(* ===== verification/MessageCanon.v ===== *)
(** * Canonical messages

    What parsing makes of a serialized message: the canonical form has no
    empty containers, no values that are not serialized and an empty reset
    mask, at every level.  A canonical message is rebuilt from a new one by
    placing its slots in any order, and cloning leaves it as it is. *)
From stdpp Require Import gmap.
From S2P Require Import Prelude PyStr Json FieldMask Bytes Wire WireSpec ValueCodec Message MessageInv MessageOps.

Section Canon.
Context `{Schema}.

Section Level.
Context (cn : message -> message) (deterministic : bool).

Definition canon_value (v : value) : value :=
  match v with MessageV m => MessageV (cn m) | Scalar s => Scalar s end.

Definition canon_entry (e : scalar * value) : scalar * value := (e.1, canon_value e.2).

Definition canon_slot (f : Field) (s : slot) : slot :=
  match map_key_codec f with
  | Some _ =>
      match entries_of s with
      | [] => no_slot
      | es => mkSlot (Some (Entries (canon_entry <$> entry_order deterministic es))) false
      end
  | None =>
      if repeated f then
        match items_of s with
        | [] => no_slot
        | vs => mkSlot (Some (Items (canon_value <$> vs))) false
        end
      else if _field_has_value f s then
        match cell_of s with
        | Some (One v) => mkSlot (Some (One (canon_value v))) (has_presence f)
        | _ => no_slot
        end
      else no_slot
  end.

Definition canon_body (m : message) : message :=
  mkMessage (cls m) (zip_with canon_slot (FIELDS (cls m)) (slots m)) (_oneofs m) (_unknown_fields m)
    emptyMask.

End Level.

(** The canonical form, down to [n] levels. *)
Fixpoint canon (n : nat) (deterministic : bool) (m : message) : message :=
  match n with O => m | S n => canon_body (canon n deterministic) deterministic m end.

Lemma cls_canon n det m : cls (canon n det m) = cls m.
Proof. by destruct n. Qed.

(** ** Building a message slot by slot *)

(** The shapes of canonical slots. *)
Inductive canonical_slot (f : Field) : slot -> Prop :=
| cs_none : canonical_slot f no_slot
| cs_map kc es : map_key_codec f = Some kc -> es <> [] -> dict_wf es ->
    Forall (fun e => scalar_ok kc e.1) es -> canonical_slot f (mkSlot (Some (Entries es)) false)
| cs_items vs : map_key_codec f = None -> repeated f = true -> vs <> [] ->
    canonical_slot f (mkSlot (Some (Items vs)) false)
| cs_one v : singular f = true -> _field_has_value f (mkSlot (Some (One v)) (has_presence f)) = true ->
    canonical_slot f (mkSlot (Some (One v)) (has_presence f)).

Definition slot_values (s : slot) : list value :=
  match cell_of s with
  | None => []
  | Some (One v) => [v]
  | Some (Items vs) => vs
  | Some (Entries es) => es.*2
  end.

(** A message without unknown fields or mask, with canonical slots. *)
Record canonical (c : message) : Prop := {
  c_slots : Forall2 canonical_slot (FIELDS (cls c)) (slots c);
  c_oneofs : oneofs_ok c;
  c_mask : _reset_mask c = emptyMask
}.

(** The part of [c] in the slots [L]. *)
Definition built (c : message) (L : list nat) : message :=
  mkMessage (cls c) (imap (fun i s => if decide (i ∈ L) then s else no_slot) (slots c))
    (filter (fun x => x.2 ∈ L) (_oneofs c)) [] emptyMask.

(** Placing a slot, the way the operations do. *)
Definition place (i : nat) (f : Field) (s : slot) (m : message) : message :=
  match cell_of s with
  | None => m
  | Some (One v) => _select i f (set_cell i (One v) m)
  | Some x => set_cell i x m
  end.

Lemma get_built c L i : get_slot (built c L) i = if decide (i ∈ L) then get_slot c i else no_slot.
Proof.
  unfold get_slot, built. simpl. rewrite list_lookup_imap.
  destruct (slots c !! i); simpl; by case_decide.
Qed.

Lemma length_built c L : length (slots (built c L)) = length (slots c).
Proof. unfold built. simpl. apply length_imap. Qed.

Lemma built_nil c : length (slots c) = length (FIELDS (cls c)) -> built c [] = new (cls c).
Proof.
  intros Hl. unfold built, new. f_equal.
  - apply list_eq. intros i. rewrite list_lookup_imap. rewrite <- Hl.
    destruct (slots c !! i) eqn:E; cbn [fmap option_fmap option_map].
    + rewrite decide_False by apply not_elem_of_nil. symmetry. apply lookup_replicate.
      split; [done|by eapply lookup_lt_Some].
    + symmetry. apply lookup_ge_None. rewrite length_replicate. by apply lookup_ge_None.
  - apply map_empty. intros o. apply map_lookup_filter_None. right. intros i _ Hi. simpl in Hi. inversion Hi.
Qed.

Lemma built_all c L :
  (forall i, (i < length (slots c))%nat -> i ∈ L) -> oneofs_ok c -> _reset_mask c = emptyMask ->
  length (slots c) = length (FIELDS (cls c)) -> set_unknown (_unknown_fields c) (built c L) = c.
Proof.
  intros HL Ho Hk Hlen. destruct c as [cl ss oo uu kk]. simpl in *. unfold set_unknown, built. simpl. subst kk.
  f_equal.
  - apply list_eq. intros i. rewrite list_lookup_imap. destruct (ss !! i) eqn:E; [|done]. simpl.
    rewrite decide_True; [done|]. apply HL. by eapply lookup_lt_Some.
  - apply map_filter_id. intros o i Hoi. simpl. apply HL. rewrite Hlen.
    apply Ho in Hoi as (f & Hf & _). by eapply lookup_lt_Some.
Qed.

(** Two states with the same parts. *)
Lemma message_eq m1 m2 :
  cls m1 = cls m2 -> length (slots m1) = length (slots m2) ->
  (forall j, get_slot m1 j = get_slot m2 j) ->
  (forall o, _oneofs m1 !! o = _oneofs m2 !! o) -> _unknown_fields m1 = _unknown_fields m2 ->
  _reset_mask m1 = _reset_mask m2 -> m1 = m2.
Proof.
  destruct m1 as [c1 s1 o1 u1 k1], m2 as [c2 s2 o2 u2 k2]. simpl. intros -> Hl Hg Ho -> ->. f_equal.
  - apply list_eq. intros j. specialize (Hg j). unfold get_slot in Hg. simpl in Hg.
    destruct (s1 !! j) eqn:E1, (s2 !! j) eqn:E2; try congruence.
    + apply lookup_lt_Some in E1. apply lookup_ge_None in E2. lia.
    + apply lookup_lt_Some in E2. apply lookup_ge_None in E1. lia.
  - by apply map_eq.
Qed.

Lemma get_set_cell m i x j :
  (i < length (slots m))%nat ->
  get_slot (set_cell i x m) j = if decide (j = i) then mkSlot (Some x) (is_present (get_slot m i)) else get_slot m j.
Proof. intros Hi. unfold set_cell. by apply get_set_slot. Qed.

Lemma length_set_cell m i x : length (slots (set_cell i x m)) = length (slots m).
Proof. unfold set_cell, set_slot. simpl. apply length_insert. Qed.

Lemma set_cell_twice m i x y :
  (i < length (slots m))%nat -> set_cell i x (set_cell i y m) = set_cell i x m.
Proof.
  intros Hi. unfold set_cell at 1. rewrite get_set_cell by done. rewrite decide_True by done. simpl.
  unfold set_cell, set_slot. simpl. by rewrite list_insert_insert_eq.
Qed.

Section Place.
Context (c : message) (Hc : canonical c).

Lemma canon_length : length (slots c) = length (FIELDS (cls c)).
Proof. symmetry. exact (Forall2_length _ _ _ (c_slots c Hc)). Qed.

Lemma canonical_at i f : FIELDS (cls c) !! i = Some f -> canonical_slot f (get_slot c i) /\ (i < length (slots c))%nat.
Proof.
  intros Hf. destruct (Forall2_lookup_l _ _ _ _ _ (c_slots c Hc) Hf) as (s & Hs & Hok).
  unfold get_slot. rewrite Hs. split; [done|by eapply lookup_lt_Some].
Qed.

(** The oneof a present field is selected in. *)
Lemma selected_at i f o :
  FIELDS (cls c) !! i = Some f -> oneof f = Some o -> is_present (get_slot c i) = true ->
  _oneofs c !! o = Some i.
Proof. intros Hf Ho Hp. apply (c_oneofs c Hc). eauto. Qed.

Lemma built_oneofs L o j : _oneofs (built c L) !! o = Some j <-> _oneofs c !! o = Some j /\ j ∈ L.
Proof. unfold built. simpl. apply map_lookup_filter_Some. Qed.

(** A slot that is not selected in a oneof is just filled. *)
Lemma fill_built L i m :
  cls m = cls c -> length (slots m) = length (slots c) ->
  (forall j, get_slot m j = if decide (j = i) then get_slot c i else get_slot (built c L) j) ->
  (forall o j, _oneofs m !! o = Some j <-> _oneofs c !! o = Some j /\ (j = i \/ j ∈ L)) ->
  _unknown_fields m = [] -> _reset_mask m = emptyMask -> m = built c (i :: L).
Proof.
  intros H1 H2 H3 H4 H5 H6. apply message_eq; [done|by rewrite length_built| | |done|done].
  - intros j. rewrite H3, !get_built. destruct (decide (j = i)) as [->|Hne].
    + rewrite decide_True; [done|left].
    + destruct (decide (j ∈ L)) as [Hj|Hj]; [rewrite decide_True; [done|by right]|].
      rewrite decide_False; [done|]. by rewrite elem_of_cons; intros [?|?].
  - intros o. apply option_eq. intros j. rewrite H4, built_oneofs, elem_of_cons. done.
Qed.

(** A field without a selected oneof adds nothing to [_oneofs]. *)
Lemma oneofs_same L i f o j :
  FIELDS (cls c) !! i = Some f -> is_present (get_slot c i) = false \/ oneof f = None ->
  _oneofs (built c L) !! o = Some j <-> _oneofs c !! o = Some j /\ (j = i \/ j ∈ L).
Proof.
  intros Hf Hn. rewrite built_oneofs. split; [tauto|]. intros [Ho [->|?]]; [|done]. exfalso.
  apply (c_oneofs c Hc) in Ho as (f' & Hf' & Ho & Hp). destruct Hn; congruence.
Qed.

Lemma place_cell L i f x :
  FIELDS (cls c) !! i = Some f -> i ∉ L -> get_slot c i = mkSlot (Some x) false ->
  set_cell i x (built c L) = built c (i :: L).
Proof.
  intros Hf Hi Hs. destruct (canonical_at i f Hf) as [_ Hlt].
  apply fill_built; [done|by rewrite length_set_cell, length_built| | |done|done].
  - intros j. rewrite get_set_cell by by rewrite length_built. case_decide; [|done].
    by rewrite get_built, decide_False, Hs.
  - intros o j. apply (oneofs_same L i f); [done|]. left. by rewrite Hs.
Qed.

Lemma deselect_built L i f :
  FIELDS (cls c) !! i = Some f -> i ∉ L -> get_slot c i <> no_slot -> singular f = true ->
  deselect i f (built c L) = built c L.
Proof.
  intros Hf Hi Hs Hsg. unfold deselect. destruct (oneof f) as [o|] eqn:Eo; [|done].
  destruct (_oneofs (built c L) !! o) as [j|] eqn:Ej; [|done]. apply built_oneofs in Ej as [Ej Hj].
  destruct (canonical_at i f Hf) as [Hcs _].
  assert (is_present (get_slot c i) = true) as Hp.
  { apply singular_keys in Hsg as [Hk Hr].
    inversion Hcs as [E|kc es ? ? ? ? E|vs ? ? ? E|v ? ? E]; [by rewrite <- E in Hs|congruence|congruence|].
    simpl. by eapply oneof_presence. }
  rewrite (selected_at i f o Hf Eo Hp) in Ej. by injection Ej as <-.
Qed.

——

Only one stretch of the data above is needed. Restate it word for word, from the line containing "m2 -> m1 = m2." through the line containing "destruct (s1 !!", both ends included.

- **Written response**:
  _reset_mask m1 = _reset_mask m2 -> m1 = m2.
Proof.
  destruct m1 as [c1 s1 o1 u1 k1], m2 as [c2 s2 o2 u2 k2]. simpl. intros -> Hl Hg Ho -> ->. f_equal.
  - apply list_eq. intros j. specialize (Hg j). unfold get_slot in Hg. simpl in Hg.
    destruct (s1 !! j) eqn:E1, (s2 !! j) eqn:E2; try congruence.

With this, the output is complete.